CABRERA: Coming up, the president making his support for Roy Moore clear, saying Republicans can't afford to lose a seat in Alabama to Democrats. But today, Dems are bringing in their star power to try to support Doug Jones. Will it be enough to sway the race ahead on Tuesday? We'll discuss live in the CNN NEWSROOM.


[15:32:04] ANA CABRERA, CNN ANCHOR: The push is on. Down to the wire. Three days left in the campaign in the Alabama Senate race. President Trump is now all in for the Republican in the race, the man accused of child molestation, Roy Moore.

Trump addressed the packed house last night at his rally in nearby Pensacola, Florida, near the Alabama TV market. He told the crowd this.


DONALD TRUMP, PRESIDENT OF THE UNITED STATES: We can't afford to have a liberal Democrat who is completely controlled by Nancy Pelosi and Chuck Schumer. We can't do it. Can't do it.


TRUMP: His name is Jones, and he's their total puppet. And everybody knows it. He will never, ever vote for us. So get out and vote for Roy Moore.



CABRERA: Let's head to senior national correspondent, Alex Marquardt, joining us from Montgomery, Alabama.

Alex, you've been there in the state for some time. What is the impact of the president's message?

ALEX MARQUARDT, CNN SENIOR NATIONAL CORRESPONDENT: Hi, there, Ana. If you believe the Moore campaign, ever since the president endorse the Roy Moore last Monday and continued to over the course of the week culminating with the comments last night, they say it has ignited their base, put wind in their sails. They're very excited about this.

We have to understand about Roy Moore, he's been around for so long, such a well-known quantity that the people who are going to come out and vote for him are very much a part of his passionate base. So any impact that the president's going to have among Roy Moore supporters is on the margins. Perhaps people who are disturbed by the allegations of sexual misconduct and child abuse but are being convinced or assuaged to then come out and vote for him because the president is essentially telling them to. It might calm their nerves.

On the other hand, it could have a significant impact on the Democratic side as well as well, for Doug Jones. You could have a lot of people who are thinking of possibly staying at home, who aren't passionate about this race. But then the president gets involved and, suddenly, to some extent, it becomes a referendum on Donald Trump. You could see a lot of people turning out to essentially vote against him and Roy Moore at the same time.

Remember, this is a special election. This is taking place in an off- year, in mid December, right before Christmas. Politics is the farthest thing from many people's minds. This does ignite a lot more interest in the race on both sides. It will have some sort of impact on the margins, as I said, and likely on both sides.

CABRERA: Do you know, are Moore's accusers on the minds of voters there in Alabama?

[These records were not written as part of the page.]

(* ===== verification/HtmlRenderer.v ===== *)
(** * Messages: [presentation/html_renderer.cpp]

    The building blocks of the HTML messages and the messages built from them. *)

From S2P Require Import Prelude CoreError Identifiers Authority UploadDestination Task Formatting Ports.
From S2P Require Import Progress Metrics RssFeeds Settings.

(** [HtmlRenderer::render_heading]. *)
Definition render_heading (text : string) : string := "<b><u>" +:+ escape_html text +:+ "</u></b>".

(** [HtmlRenderer::render_code]. *)
Definition render_code (text : string) : string := "<code>" +:+ escape_html text +:+ "</code>".

(** [HtmlRenderer::render_quote]. *)
Definition render_quote (text : string) : string := "<blockquote>" +:+ escape_html text +:+ "</blockquote>".

(** [HtmlRenderer::render_usage]. *)
Definition render_usage (command syntax : string) : string :=
  let normalized := match chars command with "/"%char :: r => of_chars r | _ => command end in
  render_heading "Usage" +:+ newline +:+ render_code ("/" +:+ normalized +:+ " " +:+ syntax).

(** [HtmlRenderer::render_success]. *)
Definition render_success (title detail : string) : string :=
  if str_empty detail then render_heading title else render_heading title +:+ newline +:+ render_quote detail.

(** [HtmlRenderer::render_notice]. *)
Definition render_notice (title detail : string) : string :=
  if str_empty detail then render_heading title else render_heading title +:+ newline +:+ render_quote detail.

(** [struct HtmlRenderer::CommandDescription]. *)
Record CommandDescription := MkDescription { cd_name : string; cd_description : string; cd_permission : Permission }.

(** One line of [render_help]. *)
Definition help_line (cmd : CommandDescription) : string :=
  "<code>/" +:+ cd_name cmd +:+ "</code> <i>(" +:+ permission_to_string (cd_permission cmd) +:+ ")</i>" +:+
  (if str_empty (cd_description cmd) then "" else " " +:+ escape_html (cd_description cmd)) +:+ newline.

(** [HtmlRenderer::render_help]. *)
Definition render_help (commands : list CommandDescription) : string :=
  render_heading "Available Commands" +:+ newline +:+
  render_quote "Only commands available to your permission level are shown." +:+ newline +:+
  foldr (fun c s => help_line c +:+ s) "" commands.

(** [HtmlRenderer::render_user_settings]; the optional fields are printed as they are. *)
Definition render_user_settings (s : UserSettingsRecord) : string :=
  render_heading "User Settings" +:+ newline +:+
  render_quote "Personal defaults used for new mirror and leech tasks." +:+ newline +:+
  "<b>User id:</b> <code>" +:+ fmt_int (value (us_user_id s)) +:+ "</code>" +:+ newline +:+
  "<b>Leech destination:</b> <code>" +:+ destination_to_string (us_leech_destination s) +:+ "</code>" +:+ newline +:+
  "<b>Mirror destination:</b> <code>" +:+ destination_to_string (us_mirror_destination s) +:+ "</code>" +:+ newline +:+
  "<b>Upload as document:</b> <code>" +:+ (if us_upload_as_document s then "yes" else "no") +:+ "</code>" +:+ newline +:+
  "<b>Rclone remote:</b> <code>" +:+ default "(none)" (us_rclone_remote s) +:+ "</code>" +:+ newline +:+
  "<b>GDrive folder id:</b> <code>" +:+ default "(none)" (us_gdrive_folder_id s) +:+ "</code>" +:+ newline +:+
  "<b>Default thumbnail:</b> <code>" +:+ default "(none)" (us_default_thumb_path s) +:+ "</code>".

(** [kind_label]. *)
Definition kind_label (k : TaskKind) : string :=
  match k with Mirror => "Mirror" | Leech => "Leech" | Clone => "Clone" end.

(** [render_metrics_footer]. *)
Definition render_metrics_footer (metrics : SystemSnapshot) (uptime : Z) : string :=
  render_heading "System" +:+ newline +:+
  "<b>CPU:</b> <code>" +:+ fmt_fixed1 (cpu_usage_percent metrics) +:+ "%</code> | " +:+
  "<b>RAM:</b> <code>" +:+ format_bytes (ram_used_bytes metrics) +:+ "/" +:+ format_bytes (ram_total_bytes metrics) +:+
  "</code> | " +:+
  "<b>Disk:</b> <code>" +:+ format_bytes (disk_used_bytes metrics) +:+ "/" +:+ format_bytes (disk_total_bytes metrics) +:+
  "</code>" +:+ newline +:+
  "<b>Bot uptime:</b> <code>" +:+ format_duration uptime +:+ "</code>".

(** The lines on the progress of a download, common to the listings. *)
Definition render_progress_lines (s : DownloadStatus) : string :=
  let fraction := progress_fraction (ds_downloaded_bytes s) (ds_total_bytes s) in
  render_progress_bar fraction +:+ " <code>" +:+ format_percent fraction +:+ "</code>" +:+ newline +:+
  "<b>Size:</b> <code>" +:+ format_bytes (ds_downloaded_bytes s) +:+ " / " +:+ format_bytes (ds_total_bytes s) +:+
  "</code>" +:+ newline +:+
  "<b>Rate:</b> <code>" +:+ format_rate (ds_download_speed_bps s) +:+ "</code> | <b>ETA:</b> <code>" +:+
  format_eta (ds_eta s) +:+ "</code>" +:+ newline +:+
  "<b>State:</b> <code>" +:+ download_state_to_string (ds_state s) +:+ "</code>".

(** [HtmlRenderer::render_task_status]. *)
Definition render_task_status (task : Task) (s : DownloadStatus) : string :=
  let name := if str_empty (ds_name s) then md_source_url (metadata task) else ds_name s in
  render_heading (kind_label (md_kind (metadata task))) +:+ newline +:+ render_quote name +:+ newline +:+
  render_progress_lines s.

(** [HtmlRenderer::render_no_active_tasks]. *)
Definition render_no_active_tasks (metrics : SystemSnapshot) (uptime : Z) : string :=
  render_heading "Status" +:+ newline +:+
  render_quote "No active tasks. New mirror and leech jobs will appear here." +:+ newline +:+ newline +:+
  render_metrics_footer metrics uptime.

Definition kMaxRenderedTasks : nat := 10.

(** One entry of [render_status]. *)
Definition status_entry (i : nat) (s : DownloadStatus) : string :=
  "<b>" +:+ fmt_int (Z.of_nat (S i)) +:+ ".</b> <code>" +:+ escape_html (ds_name s) +:+ "</code>" +:+ newline +:+
  render_progress_lines s +:+ newline +:+ newline.

(** [HtmlRenderer::render_status]. *)
Definition render_status (active : list DownloadStatus) (metrics : SystemSnapshot) (uptime : Z) : string :=
  match active with
  | [] => render_no_active_tasks metrics uptime
  | _ =>
      let shown := Nat.min (length active) kMaxRenderedTasks in
      render_heading "Active Tasks" +:+ newline +:+
      foldr (fun x s => x +:+ s) "" (imap status_entry (take shown active)) +:+
      (if (shown <? length active)%nat
       then "<i>... and " +:+ fmt_int (Z.of_nat (length active - shown)) +:+ " more task(s)</i>" +:+ newline +:+ newline
       else "") +:+
      render_metrics_footer metrics uptime
  end.

(** [", "]-separated concatenation. *)
Fixpoint join_comma (l : list string) : string :=
  match l with [] => "" | [x] => x | x :: rest => x +:+ ", " +:+ join_comma rest end.

(** [HtmlRenderer::render_stats]. *)
Definition render_stats (r : StatsReport) : string :=
  let m := sr_metrics r in
  let degraded_line :=
    match sr_unavailable_downloaders r with
    | [] => ""
    | l => "<b>Unavailable downloaders:</b> <code>" +:+ join_comma (map escape_html l) +:+ "</code>" +:+ newline
    end in
  render_heading "Bot Statistics" +:+ newline +:+
  render_quote "Live process and host-resource snapshot." +:+ newline +:+
  "<b>Active downloads:</b> <code>" +:+ fmt_int (sr_active_downloads r) +:+ "</code>" +:+ newline +:+
  degraded_line +:+
  "<b>Bot uptime:</b> <code>" +:+ format_duration (sr_bot_uptime r) +:+ "</code>" +:+ newline +:+
  "<b>System uptime:</b> <code>" +:+ format_duration (system_uptime m) +:+ "</code>" +:+ newline +:+
  "<b>CPU:</b> <code>" +:+ fmt_fixed1 (cpu_usage_percent m) +:+ "%</code>" +:+ newline +:+
  "<b>RAM:</b> <code>" +:+ format_bytes (ram_used_bytes m) +:+ " / " +:+ format_bytes (ram_total_bytes m) +:+ "</code>"
    +:+ newline +:+
  "<b>Disk:</b> <code>" +:+ format_bytes (disk_used_bytes m) +:+ " / " +:+ format_bytes (disk_total_bytes m) +:+ "</code>"
    +:+ newline +:+
  "<b>Load avg:</b> <code>" +:+ fmt_double2 (load_average_1m m) +:+ " / " +:+ fmt_double2 (load_average_5m m) +:+ " / "
    +:+ fmt_double2 (load_average_15m m) +:+ "</code>".

(** One entry of [render_rss_subscriptions]. *)
Definition rss_entry (f : RssFeed) : string :=
  let title_source := if str_empty (feed_title f) then feed_url f else feed_title f in
  "<code>" +:+ fmt_int (feed_id f) +:+ "</code> <b>" +:+ escape_html (truncate_for_display title_source 80) +:+ "</b>"
    +:+ newline +:+
  "<code>" +:+ escape_html (truncate_for_display (feed_url f) 120) +:+ "</code>" +:+ newline.

(** [HtmlRenderer::render_rss_subscriptions]. *)
Definition render_rss_subscriptions (feeds : list RssFeed) : string :=
  let out := render_heading "RSS Subscriptions" +:+ newline in
  match feeds with
  | [] => out +:+ render_quote "No feeds are configured for this chat."
  | _ =>
      let shown := Nat.min (length feeds) 20 in
      out +:+ render_quote "Feeds watched for this chat." +:+ newline +:+
      foldr (fun x s => x +:+ s) "" (map rss_entry (take shown feeds)) +:+
      (if (shown <? length feeds)%nat
       then "<i>... and " +:+ fmt_int (Z.of_nat (length feeds - shown)) +:+ " more feed(s)</i>" +:+ newline
       else "")
  end.

(** [render_id_list]. *)
Definition render_id_list (ids : list Z) : string :=
  match ids with
  | [] => "<i>(none)</i>"
  | _ =>
      let shown := Nat.min (length ids) 8 in
      join_comma (map (fun id => "<code>" +:+ fmt_int id +:+ "</code>") (take shown ids)) +:+
      (if (shown <? length ids)%nat then " <i>(+" +:+ fmt_int (Z.of_nat (length ids - shown)) +:+ " more)</i>" else "")
  end.

(** [HtmlRenderer::render_bot_settings]. *)
Definition render_bot_settings (s : BotSettingsRecord) : string :=
  render_heading "Bot Settings" +:+ newline +:+
  render_quote "Global controls for access, paths, limits, and polling." +:+ newline +:+
  "<b>Owner id:</b> <code>" +:+ fmt_int (bs_owner_id s) +:+ "</code>" +:+ newline +:+
  "<b>Sudo users (" +:+ fmt_int (Z.of_nat (length (bs_sudo_users s))) +:+ "):</b> " +:+ render_id_list (bs_sudo_users s)
    +:+ newline +:+
  "<b>Authorized chats (" +:+ fmt_int (Z.of_nat (length (bs_authorized_chats s))) +:+ "):</b> "
    +:+ render_id_list (bs_authorized_chats s) +:+ newline +:+
  "<b>Download dir:</b> <code>" +:+ escape_html (bs_download_dir s) +:+ "</code>" +:+ newline +:+
  "<b>Leech split size:</b> <code>" +:+ format_bytes (bs_leech_split_size s) +:+ "</code>" +:+ newline +:+
  "<b>Upload limit:</b> <code>" +:+
    (if bs_upload_limit_bytes s =? 0 then "unlimited" else format_bytes (bs_upload_limit_bytes s)) +:+ "</code>"
    +:+ newline +:+
  "<b>Status update interval:</b> <code>" +:+ fmt_int (bs_status_update_interval s) +:+ " ms</code>" +:+ newline +:+
  "<b>RSS poll interval:</b> <code>" +:+ fmt_int (bs_rss_poll_interval s) +:+ " ms</code>".

(** [kInternalPrefixes] of [render_failure]. *)
Definition kInternalPrefixes : list string :=
  ["downloader add_uri: "; "downloader status: "; "download error: "; "upload: "; "mark_failed: "].

(** The loop over the prefixes: the first that matches is cut. *)
Fixpoint strip_prefix (prefixes : list string) (detail : string) : string :=
  match prefixes with
  | [] => detail
  | p :: rest => if starts_with detail p then substr_from detail (str_size p) else strip_prefix rest detail
  end.

(** [HtmlRenderer::render_failure]. *)
Definition render_failure (stage : string) (e : AppError) : string :=
  let detail := strip_prefix kInternalPrefixes (err_message e) in
  let trimmed := truncate_for_display detail 512 in
  render_heading "Failed" +:+ newline +:+
  "<b>Stage:</b> <code>" +:+ escape_html stage +:+ "</code>" +:+ newline +:+
  "<b>Reason:</b> " +:+ escape_html (friendly_error_label (err_code e)) +:+ newline +:+
  render_quote trimmed.

(** [HtmlRenderer::render_error]. *)
Definition render_error (task_name : string) (e : AppError) : string :=
  render_heading "Error" +:+ newline +:+
  "<b>Task:</b> <code>" +:+ escape_html task_name +:+ "</code>" +:+ newline +:+
  "<b>Reason:</b> " +:+ escape_html (friendly_error_label (err_code e)) +:+ newline +:+
  render_quote (truncate_for_display (err_message e) 512).

(** [HtmlRenderer::render_greeting]. *)
Definition render_greeting (user_first_name : string) : string :=
  let who := if str_empty user_first_name then "there" else user_first_name in
  render_heading ("Hello, " +:+ who +:+ "!") +:+ newline +:+
  render_quote "High-speed mirror and leech orchestration for Telegram." +:+ newline +:+ newline +:+
  "Send a URL, magnet link, or torrent file with <code>/mirror</code> " +:+
  "to upload to cloud storage, or <code>/leech</code> to receive it " +:+
  "back in this chat." +:+ newline +:+ newline +:+
  "Type <code>/help</code> for the full command list and " +:+
  "<code>/settings</code> to configure your preferences.".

MARQUARDT: Absolutely. But to the question is, to what extent. This has completely upended this race. And so you will see a number of people who would have gone out and voted for Roy Moore, who are going to begin to question that or who have begun to, who will stay home. Some might be completely flipped and go vote for Doug Jones. We have met people like that.

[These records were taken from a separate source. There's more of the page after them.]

(* ===== verification/HtmlSafety.v ===== *)
(** * Well-formed messages

    Telegram rejects a message whose markup is not balanced.  [well_formed] is a checker
    for the five tags the bot uses; the messages of [presentation/html_renderer.cpp] pass it
    whatever the data they carry, except the one listing that forgets to escape. *)

From S2P Require Import Prelude CoreError Identifiers Authority UploadDestination Task Formatting Ports.
From S2P Require Import Progress Metrics RssFeeds Settings HtmlRenderer.

(** ** The checker: a stack machine over the bytes of a message *)

Inductive mode := Text | Tag (name : list ascii).

Definition telegram_tags : list string := ["b"; "u"; "i"; "code"; "blockquote"].

(** At the [>] of a tag: open it, or close the innermost open one. *)
Definition end_tag (stack : list string) (name : string) : option (list string * mode) :=
  match name with
  | String.String "/" t =>
      match stack with
      | t' :: rest => if String.eqb t t' then Some (rest, Text) else None
      | [] => None
      end
  | _ => if existsb (String.eqb name) telegram_tags then Some (name :: stack, Text) else None
  end.

Definition feed_char (s : list string * mode) (c : ascii) : option (list string * mode) :=
  let '(stack, m) := s in
  match m with
  | Text => if Ascii.eqb c "<" then Some (stack, Tag [])
            else if Ascii.eqb c ">" then None else Some s
  | Tag name => if Ascii.eqb c "<" then None
                else if Ascii.eqb c ">" then end_tag stack (of_chars name)
                else Some (stack, Tag (name ++ [c]))
  end.

Fixpoint feed (l : list ascii) (s : list string * mode) : option (list string * mode) :=
  match l with
  | [] => Some s
  | c :: l' => match feed_char s c with Some s' => feed l' s' | None => None end
  end.

(** Every tag is known and closed, in the right order. *)
Definition well_formed (s : string) : bool :=
  match feed (chars s) ([], Text) with Some ([], Text) => true | _ => false end.

(** ** Fragments *)

(** Reading [s] with the tags of [st] open leaves the tags of [st'] open. *)
Definition reads (st : list string) (s : string) (st' : list string) : Prop :=
  feed (chars s) (st, Text) = Some (st', Text).

(** A fragment that leaves the open tags as they were. *)
Class Balanced (s : string) : Prop := balanced st : reads st s st.

(** Text without a markup character. *)
Class Plain (s : string) : Prop := plain : Forall (fun c => c <> "<"%char /\ c <> ">"%char) (chars s).

Lemma feed_app l1 l2 s : feed (l1 ++ l2) s = match feed l1 s with Some s' => feed l2 s' | None => None end.
Proof. revert s. induction l1 as [|c l1 IH]; intros s; [done|]. simpl. destruct (feed_char s c); auto. Qed.

Lemma reads_app st1 st2 st3 a b : reads st1 a st2 -> reads st2 b st3 -> reads st1 (a +:+ b) st3.
Proof. unfold reads. intros Ha Hb. by rewrite chars_app, feed_app, Ha. Qed.

Lemma balanced_well_formed s : Balanced s -> well_formed s = true.
Proof. intros H. unfold well_formed. by rewrite (H []). Qed.

#[export] Instance plain_balanced s : Plain s -> Balanced s.
Proof.
  intros H st. unfold reads. unfold Plain in H. induction H as [|c l [H1 H2] _ IH]; [done|]. simpl.
  rewrite (proj2 (Ascii.eqb_neq c "<") H1), (proj2 (Ascii.eqb_neq c ">") H2). done.
Qed.

#[export] Instance plain_app a b : Plain a -> Plain b -> Plain (a +:+ b).
Proof. intros Ha Hb. unfold Plain. rewrite chars_app. by apply Forall_app. Qed.

Lemma plain_of_chars l : Forall (fun c => c <> "<"%char /\ c <> ">"%char) l -> Plain (of_chars l).
Proof. unfold Plain. by rewrite chars_of_chars. Qed.

(** Literals are checked by computation. *)
Definition plainb (s : string) : bool := forallb (fun c => negb (Ascii.eqb c "<") && negb (Ascii.eqb c ">")) (chars s).

Lemma plainb_spec s : plainb s = true -> Plain s.
Proof.
  intros H. apply Forall_forall. intros c Hc. unfold plainb in H. rewrite forallb_forall in H.
  specialize (H c (proj1 (list_elem_of_In _ _) Hc)). apply andb_true_iff in H as [H1 H2].
  split; intros ->; done.
Qed.

#[export] Hint Extern 0 (Plain _) => (apply plainb_spec; reflexivity) : typeclass_instances.

#[export] Instance plain_escape s : Plain (escape_html s).
Proof. unfold Plain. rewrite chars_escape_html. apply html_text_no_tags, html_text_escape. Qed.

Lemma plain_digits l : Forall (fun c => isdigit c = true) l -> Forall (fun c => c <> "<"%char /\ c <> ">"%char) l.
Proof. intros H. eapply Forall_impl; [exact H|]. intros c Hc. by split; intros ->. Qed.

#[export] Instance plain_fmt_int n : Plain (fmt_int n).
Proof.
  apply plain_of_chars. destruct (Z.ltb_spec n 0); [constructor; [done|]|]; apply plain_digits, fmt_nat_chars_digits; lia.
Qed.

#[export] Instance plain_if (b : bool) s t : Plain s -> Plain t -> Plain (if b then s else t).
Proof. by destruct b. Qed.

Lemma balanced_if (b : bool) s t : Balanced s -> Balanced t -> Balanced (if b then s else t).
Proof. by destruct b. Qed.

(** Read a message from left to right. *)
Ltac read_html :=
  lazymatch goal with
  | |- reads _ (if ?b then ?x else ?y) _ => apply (balanced_if b x y); intros ?; read_html
  | |- reads _ (_ +:+ _) _ => eapply reads_app; [read_html|read_html]
  | |- reads _ ?s _ => first [apply (balanced (s := s)) | unfold reads; simpl; reflexivity]
  end.
Ltac balance := intros ?; read_html.

(** ** The building blocks *)

#[export] Instance plain_duration n : Plain (format_duration n).
Proof. unfold format_duration, unit_str. repeat case_match; apply _. Qed.

#[export] Instance plain_eta n : Plain (format_eta n).
Proof. unfold format_eta, unit_str. repeat case_match; apply _. Qed.

Lemma plain_fmt_02 z : 0 <= z < 100 -> Plain (fmt_02 z).
Proof.
  intros Hz. apply plain_of_chars, plain_digits.
  repeat constructor; apply isdigit_digit_char; Z.to_euclidean_division_equations; lia.
Qed.

#[export] Instance plain_fixed2 n d : Plain (fmt_fixed2 n d).
Proof.
  unfold fmt_fixed2. apply plain_app; [apply _|]. apply plain_app; [apply _|].
  apply plain_fmt_02. by apply Z.mod_pos_bound.
Qed.

#[export] Instance plain_label i : Plain (nth i binary_labels "").
Proof. do 7 (destruct i as [|i]; [apply _|]). apply _. Qed.

#[export] Instance plain_binary n s : Plain s -> Plain (format_binary n s).
Proof.
  intros Hs. unfold format_binary.
  destruct (_ =? 0)%nat; repeat (apply plain_app; [apply _|]); apply _.
Qed.

#[export] Instance plain_bytes n : Plain (format_bytes n).
Proof. apply plain_binary, _. Qed.

#[export] Instance plain_rate n : Plain (format_rate n).
Proof. apply plain_binary, _. Qed.

#[export] Instance plain_fixed1 x : Plain (fmt_fixed1 x).
Proof. unfold fmt_fixed1. apply _. Qed.

#[export] Instance plain_double2 x : Plain (fmt_double2 x).
Proof. unfold fmt_double2. apply _. Qed.

#[export] Instance plain_percent x : Plain (format_percent x).
Proof. unfold format_percent. apply _. Qed.

Lemma plain_repeat n c : c <> "<"%char /\ c <> ">"%char -> Plain (str_repeat n c).
Proof. intros H. apply plain_of_chars. by apply Forall_replicate. Qed.

#[export] Instance plain_bar x : Plain (render_progress_bar x).
Proof.
  unfold render_progress_bar, render_progress_bar_with.
  apply plain_app; [apply _|]. apply plain_app; [by apply plain_repeat|].
  apply plain_app; [by apply plain_repeat|]. apply _.
Qed.

#[export] Instance plain_state s : Plain (download_state_to_string s).
Proof. destruct s; apply _. Qed.

#[export] Instance plain_permission p : Plain (permission_to_string p).
Proof. destruct p; apply _. Qed.

#[export] Instance plain_destination d : Plain (destination_to_string d).
Proof. destruct d; apply _. Qed.

#[export] Instance balanced_heading s : Balanced (render_heading s).
Proof. unfold render_heading. balance. Qed.

#[export] Instance balanced_code s : Balanced (render_code s).
Proof. unfold render_code. balance. Qed.

#[export] Instance balanced_quote s : Balanced (render_quote s).
Proof. unfold render_quote. balance. Qed.

Lemma balanced_app a b : Balanced a -> Balanced b -> Balanced (a +:+ b).
Proof. intros Ha Hb st. eapply reads_app; [apply Ha|apply Hb]. Qed.

Lemma balanced_concat l : Forall Balanced l -> Balanced (foldr (fun x s => x +:+ s) "" l).
Proof. induction 1 as [|s l Hs _ IH]; simpl; [apply _|]. by apply balanced_app. Qed.

Lemma plain_join l : Forall Plain l -> Plain (join_comma l).
Proof. induction 1 as [|s l Hs Hl IH]; simpl; [apply _|]. destruct l; [done|]. apply _. Qed.

Lemma balanced_join l : Forall Balanced l -> Balanced (join_comma l).
Proof.
  induction 1 as [|s l Hs Hl IH]; simpl; [apply _|]. destruct l; [done|].
  apply balanced_app; [done|]. apply balanced_app; [apply _|done].
Qed.

#[export] Instance balanced_footer m u : Balanced (render_metrics_footer m u).
Proof. unfold render_metrics_footer. balance. Qed.

#[export] Instance balanced_progress s : Balanced (render_progress_lines s).
Proof. unfold render_progress_lines. balance. Qed.

#[export] Instance balanced_no_active m u : Balanced (render_no_active_tasks m u).
Proof. unfold render_no_active_tasks. balance. Qed.

Lemma balanced_status_entry i s : Balanced (status_entry i s).
Proof. unfold status_entry. balance. Qed.

#[export] Instance balanced_status l m u : Balanced (render_status l m u).
Proof.
  unfold render_status. destruct l as [|s l]; [apply _|]. set (l' := s :: l).
  assert (Balanced (foldr (fun x s => x +:+ s) "" (imap status_entry (take (Nat.min (length l') kMaxRenderedTasks) l')))) as Hf.
  { apply balanced_concat, Forall_lookup. intros i x Hx. rewrite list_lookup_imap in Hx.
    destruct (_ !! i); simpl in Hx; [|done]. injection Hx as <-. apply balanced_status_entry. }
  balance.
Qed.

(** ** Theorems *)

(** What the personal settings insert as it is stored: the rclone remote, the Drive folder and the
    thumbnail path. *)
Definition settings_texts (s : UserSettingsRecord) : list string :=
  option_list (us_rclone_remote s) ++ option_list (us_gdrive_folder_id s) ++ option_list (us_default_thumb_path s).

Lemma balanced_user_settings s : Forall (fun x => plainb x = true) (settings_texts s) -> Balanced (render_user_settings s).
Proof.
  unfold settings_texts. rewrite !Forall_app. intros (H1 & H2 & H3).
  assert (forall o : option string, Forall (fun x => plainb x = true) (option_list o) -> Plain (default "(none)" o)) as Ho.
  { intros [x|]; simpl; [|apply _]. intros H. apply Forall_inv in H. by apply plainb_spec. }
  apply Ho in H1, H2, H3. unfold render_user_settings. balance.
Qed.

(** C13. Every message of the renderer but the personal settings is well-formed markup, whatever
    text users, trackers, feeds, downloaders and error messages put into it: each tag is one
    Telegram knows and is closed in the right order.  (For the command list this asks only that
    the command names, which are constants, hold no markup.)  The personal settings insert three
    stored texts without escaping them: the message is well-formed when none of the three holds a
    markup character, and a remote named [a<b] breaks it. *)
Theorem messages_well_formed :
  (forall t, well_formed (render_heading t) = true /\ well_formed (render_code t) = true /\ well_formed (render_quote t) = true) /\
  (forall c s, well_formed (render_usage c s) = true) /\
  (forall t d, well_formed (render_success t d) = true /\ well_formed (render_notice t d) = true) /\
  (forall stage e, well_formed (render_failure stage e) = true /\ well_formed (render_error stage e) = true) /\
  (forall task s, well_formed (render_task_status task s) = true) /\
  (forall l m u, well_formed (render_status l m u) = true) /\
  (forall r, well_formed (render_stats r) = true) /\
  (forall l, well_formed (render_rss_subscriptions l) = true) /\
  (forall s, well_formed (render_bot_settings s) = true) /\
  (forall n, well_formed (render_greeting n) = true) /\
  (forall m u, well_formed (render_no_active_tasks m u) = true) /\
  (forall cmds, Forall (fun c => plainb (cd_name c) = true) cmds -> well_formed (render_help cmds) = true) /\
  (forall s, Forall (fun x => plainb x = true) (settings_texts s) -> well_formed (render_user_settings s) = true) /\
  well_formed (render_user_settings (MkUserSettings (MkId 7) Telegram GoogleDrive None (Some "a<b") None false 0 0)) = false.
Proof.
  split_and!; [intros; split_and?; apply balanced_well_formed..|vm_compute; reflexivity].
  1-3: apply _.
  - unfold render_usage. balance.
  - unfold render_success. destruct (str_empty d); balance.
  - unfold render_notice. destruct (str_empty d); balance.
  - unfold render_failure. balance.
  - unfold render_error. balance.
  - unfold render_task_status. balance.
  - apply _.
  - unfold render_stats. cbv zeta. destruct (sr_unavailable_downloaders r) as [|n l]; [balance|].
    assert (Plain (join_comma (map escape_html (n :: l)))) by (apply plain_join, Forall_map, Forall_true; apply _).
    balance.
  - unfold render_rss_subscriptions. destruct l as [|f l]; [balance|]. set (l' := f :: l).
    assert (Balanced (foldr (fun x s => x +:+ s) "" (map rss_entry (take (Nat.min (length l') 20) l')))).
    { apply balanced_concat, Forall_map, Forall_true. intros x. unfold rss_entry. balance. }
    balance.
  - unfold render_bot_settings.
    assert (forall ids, Balanced (render_id_list ids)) as Hids; [|balance].
    intros ids. unfold render_id_list. destruct ids as [|i ids]; [balance|]. set (l' := i :: ids).
    assert (Balanced (join_comma (map (fun id => "<code>" +:+ fmt_int id +:+ "</code>") (take (Nat.min (length l') 8) l')))).
    { apply balanced_join, Forall_map, Forall_true. intros x. balance. }
    balance.
  - unfold render_greeting. balance.
  - apply _.
  - unfold render_help.
    assert (Balanced (foldr (fun c s => help_line c +:+ s) "" cmds)) as Hl; [|balance].
    match goal with H : Forall _ cmds |- _ => induction H as [|c cmds Hc _ IH] end; simpl; [apply _|].
    apply balanced_app; [|done]. apply plainb_spec in Hc. unfold help_line. balance.
  - by apply balanced_user_settings.
Qed.

Lemma messages_well_formed_witness :
  well_formed (render_help [MkDescription "mirror" "a <b> b" User]) = true /\
  well_formed (render_user_settings (MkUserSettings (MkId 7) Telegram GoogleDrive None (Some "drive:a") None false 0 0)) = true.
Proof. split; apply messages_well_formed; by repeat constructor. Defined.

[15:35:09] MARQUARDT: You're going to see people not terribly passionate about this race, who will come out and vote because they find these allegations to be so troubling. But, at the same time, when you talk to Roy Moore's voters, his supporters, who have known him for so long, I would say the vast majority, simply do not believe these claims, whether they're men or women. They will tell you, why now, why are these women coming out now? They must have an agenda. If they've known this and it happened 40 years ago, why didn't they come out then? There's a lot of distrust.

One of these accusers, Beverly Nelson, coming out yesterday saying that inscription in her yearbook, that she had actually written part of it. Now speaking with supporters all day, saying we can't believe her. It's a forgery. That reaffirms what they believed, and that they don't trust these women.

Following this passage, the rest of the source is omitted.